How Can You Prevent Credential Theft?
It is nearly impossible to prevent your information from appearing on the dark web. With tens of thousands of data breaches every year, you should practically expect to be on it.
However, you can take steps to prevent the information that’s on the dark web from allowing hackers to access your accounts.
First, practice good email security awareness. Don’t send your credentials to someone else in an email, and don’t click on a link from an unknown sender.
Second, use strong, unique passwords that change on a regular basis.
Combine upper & lowercase letters, symbols, and numbers
Change your password periodically
Use a different password for every site
Since you likely access dozens (if not hundreds) of accounts, consider using a password manager. Password managers can help generate, store, retrieve, and change your passwords for you.
Finally, use multifactor authentication (aka MFA or two-factor authentication).
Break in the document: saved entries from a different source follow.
(** ** The sequential code refines a bounded queue *)

(** C2.  Without interference a push appends to the queue, or, when the queue already holds
    [AUTOINDEX_RING_SIZE - 1] entries, drops the entry and counts the drop. *)
Theorem ring_buffer_push_refines s e :
  ring_wf s → tail (ring s) < 2 ^ 64 - 1 →
  0 ≤ total_written s < 2 ^ 64 - 1 → 0 ≤ total_dropped s < 2 ^ 64 - 1 →
  ∃ s', ring_buffer_push (Some s) e = Some s' ∧ ring_wf s' ∧
    if (length (ring_queue s) <? 4095)%nat
    then ring_queue s' = ring_queue s ++ [e] ∧
         total_written s' = total_written s + 1 ∧ total_dropped s' = total_dropped s
    else ring_queue s' = ring_queue s ∧
         total_written s' = total_written s ∧ total_dropped s' = total_dropped s + 1.
Proof.
  intros Hwf Ht Hw Hd. pose proof (ring_queue_length s Hwf) as Hq.
  destruct Hwf as (Hlen & Hht & Hcap & Htl). unfold ring_buffer_push.
  pose proof (ring_full_iff (head (ring s)) (tail (ring s))) as Hfull.
  destruct (ring_full _ _).
  - eexists; split; [done|]. split; [done|].
    assert (tail (ring s) + 1 - head (ring s) = AUTOINDEX_RING_SIZE) by (apply Hfull; lia).
    unfold AUTOINDEX_RING_SIZE in *. destruct (Nat.ltb_spec (length (ring_queue s)) 4095); [lia|].
    split_and!; [done|done|]. simpl. rewrite u64_small; lia.
  - eexists; split; [done|]. rewrite (u64_small (tail (ring s) + 1)) by lia.
    assert (tail (ring s) + 1 - head (ring s) < AUTOINDEX_RING_SIZE) as Hroom.
    { destruct (decide (tail (ring s) + 1 - head (ring s) = AUTOINDEX_RING_SIZE)); [|lia].
      exfalso. cut (false = true); [done|]. apply Hfull; lia. }
    split.
    { unfold ring_wf; simpl. rewrite length_insert. lia. }
    unfold AUTOINDEX_RING_SIZE in *. destruct (Nat.ltb_spec (length (ring_queue s)) 4095); [|lia].
    split_and!; [|simpl; rewrite u64_small; lia|done].
    unfold ring_queue at 1; simpl.
    replace (tail (ring s) + 1 - head (ring s)) with (tail (ring s) - head (ring s) + 1) by lia.
    rewrite seqZ_app, fmap_app by lia. f_equal.
    + apply list_fmap_ext. intros i x Hx. apply lookup_seqZ in Hx as [-> Hi].
      change (ring_entry (add_written ?z)) with (ring_entry z).
      rewrite ring_entry_set_other; [done|].
      intros E. apply slot_inj in E; unfold AUTOINDEX_RING_SIZE; lia.
    + replace (head (ring s) + (tail (ring s) - head (ring s))) with (tail (ring s)) by lia.
      simpl. f_equal. by apply (ring_entry_set_same (set_tail _ s)).
Qed.

Lemma ring_wf_init : ring_wf autoindex_shmem_init.
Proof. split; [apply length_replicate|]. simpl. unfold AUTOINDEX_RING_SIZE. lia. Qed.

Lemma ring_buffer_push_refines_witness :
  ∃ s', ring_buffer_push (Some autoindex_shmem_init) zero_entry = Some s' ∧ ring_wf s' ∧
    ring_queue s' = [zero_entry] ∧ total_written s' = 1 ∧ total_dropped s' = 0.
Proof.
  exact (ring_buffer_push_refines autoindex_shmem_init zero_entry ring_wf_init
    ltac:(simpl; lia) ltac:(simpl; lia) ltac:(simpl; lia)).
Defined.

Lemma ring_read_spec n : ∀ s h t,
  0 ≤ h ≤ t → t < 2 ^ 64 → t - h = Z.of_nat n →
  ring_read n s h t = Some (ring_entry s <$> seqZ h (t - h), t).
Proof.
  induction n as [|n IH]; intros s h t Hh Ht Hn; simpl.
  - replace t with h by lia. by rewrite Z.eqb_refl, Z.sub_diag.
  - destruct (Z.eqb_spec h t); [lia|]. rewrite u64_small, IH by lia.
    rewrite (seqZ_cons h (t - h)) by lia. simpl. do 5 f_equal; lia.
Qed.

Lemma ring_read_mono n m s h t r :
  (n ≤ m)%nat → ring_read n s h t = Some r → ring_read m s h t = Some r.
Proof.
  revert m h r. induction n as [|n IH]; intros [|m] h r Hle; simpl; try lia;
    (destruct (h =? t); [done|]); try done.
  destruct (ring_read n s (u64 (h + 1)) t) as [[es h']|] eqn:E; [|done].
  by rewrite (IH m _ _ ltac:(lia) E).
Qed.

Lemma ring_read_all_spec s : ring_wf s →
  ring_read_all s = Some (ring_queue s, set_head (tail (ring s)) s).
Proof.
  intros (Hlen & Hht & Hcap & Htl). unfold ring_read_all.
  assert (ring_read (Z.to_nat (tail (ring s) - head (ring s))) s (head (ring s)) (tail (ring s))
    = Some (ring_queue s, tail (ring s))) as E by (apply ring_read_spec; lia).
  apply (ring_read_mono _ (Z.to_nat AUTOINDEX_RING_SIZE)) in E; [by rewrite E|lia].
Qed.

(** ** Every interleaving keeps the indices in range *)

Lemma producer_ok_mono h t h' t' pc :
  h ≤ h' → t ≤ t' → producer_ok h t pc → producer_ok h' t' pc.
Proof. destruct pc; simpl; lia. Qed.

Lemma consumer_ok_mono h t t' pc : t ≤ t' → consumer_ok h t pc → consumer_ok h t' pc.
Proof. destruct pc; simpl; lia. Qed.

Lemma n_uncounted_insert ps p pc :
  n_uncounted (<[p := pc]> ps) =
  n_uncounted (delete p ps) + (if decide (uncounted pc) then 1 else 0).
Proof.
  unfold n_uncounted. rewrite <-insert_delete_eq. case_decide as Hu.
  - rewrite map_filter_insert_True by done.
    rewrite map_size_insert_None; [lia|].
    by rewrite map_lookup_filter_None; left; rewrite lookup_delete_eq.
  - rewrite map_filter_insert_not'; [by rewrite Z.add_0_r|done|].
    intros y. by rewrite lookup_delete_eq.
Qed.

Lemma n_uncounted_lookup ps p pc :
  ps !! p = Some pc →
  n_uncounted ps = n_uncounted (delete p ps) + (if decide (uncounted pc) then 1 else 0).
Proof. intros Hp. rewrite <-n_uncounted_insert. by rewrite insert_id. Qed.

Lemma ring_inv_initial : ring_inv initial.
Proof.
  split; simpl; try done.
  intros p q t _ (pc & Hp & _). by rewrite lookup_empty in Hp.
Qed.

(** The tickets after a producer moved from [pc] to [pc']. *)
Lemma tickets_step (ps : gmap nat ppc) p pc' :
  (∀ a b t, a ≠ b → (∃ pc, ps !! a = Some pc ∧ copying pc t) →
    (∃ pc, ps !! b = Some pc ∧ copying pc t) → False) →
  (∀ t q, copying pc' t → q ≠ p → ¬ ∃ pc, ps !! q = Some pc ∧ copying pc t) →
  (∀ a b t, a ≠ b → (∃ pc, <[p := pc']> ps !! a = Some pc ∧ copying pc t) →
    (∃ pc, <[p := pc']> ps !! b = Some pc ∧ copying pc t) → False).
Proof.
  intros Hold Hnew a b t Hab (pa & Ha & Ca) (pb & Hb & Cb).
  destruct (decide (a = p)) as [->|Hap], (decide (b = p)) as [->|Hbp]; simplify_map_eq.
  - by eapply Hnew; [exact Ca|exact Hbp|eauto].
  - by eapply Hnew; [exact Cb|exact Hap|eauto].
  - eapply (Hold a b t); eauto.
Qed.

(** A producer step that neither claims a position nor counts one. *)
Lemma ring_inv_quiet c pid pc pc' s' :
  ring_inv c → prods c !! pid = Some pc →
  length (entries (ring s')) = length (entries (ring (shm c))) →
  head (ring s') = head (ring (shm c)) → tail (ring s') = tail (ring (shm c)) →
  total_written s' = total_written (shm c) →
  (uncounted pc ↔ uncounted pc') → (∀ t, ¬ copying pc' t) →
  producer_ok (head (ring (shm c))) (tail (ring (shm c))) pc' →
  ring_inv (mkConfig s' (<[pid := pc']> (prods c)) (cons c) (claims c ++ []) (seen c)).
Proof.
  intros [Hlen Hidx Hcap Hcl Hcnt Hwr Hps Htk Hcn] Hp El Eh Et Ew Hu Hc Hok.
  split; simpl; rewrite ?app_nil_r, ?El, ?Eh, ?Et, ?Ew; try done.
  - rewrite <-Hcnt, (n_uncounted_lookup _ _ _ Hp), n_uncounted_insert.
    f_equal. f_equal. by do 2 case_decide; tauto.
  - by apply map_Forall_insert_2.
  - apply tickets_step; [done|]. intros t q Hq. by destruct (Hc t).
Qed.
This requires you to use a combination of two ways to verify your login credentials with:
Something you know—such as a password or PIN
Something you have—like a mobile phone or debit card
Something you are—like a fingerprint or facial recognition
An example of how MFA works is if you get a notification on your phone that somebody in India is trying to access your bank account. If you’re in the U.S., you know somebody you haven’t authorized is trying to get into your account. You can deny the login attempt. Then, change your password using the guidelines listed above.
The best strategy to protecting against credential theft includes having strong, regularly updated passwords to nullify the effects of having your data on the dark web. That will help protect you from would-be attackers.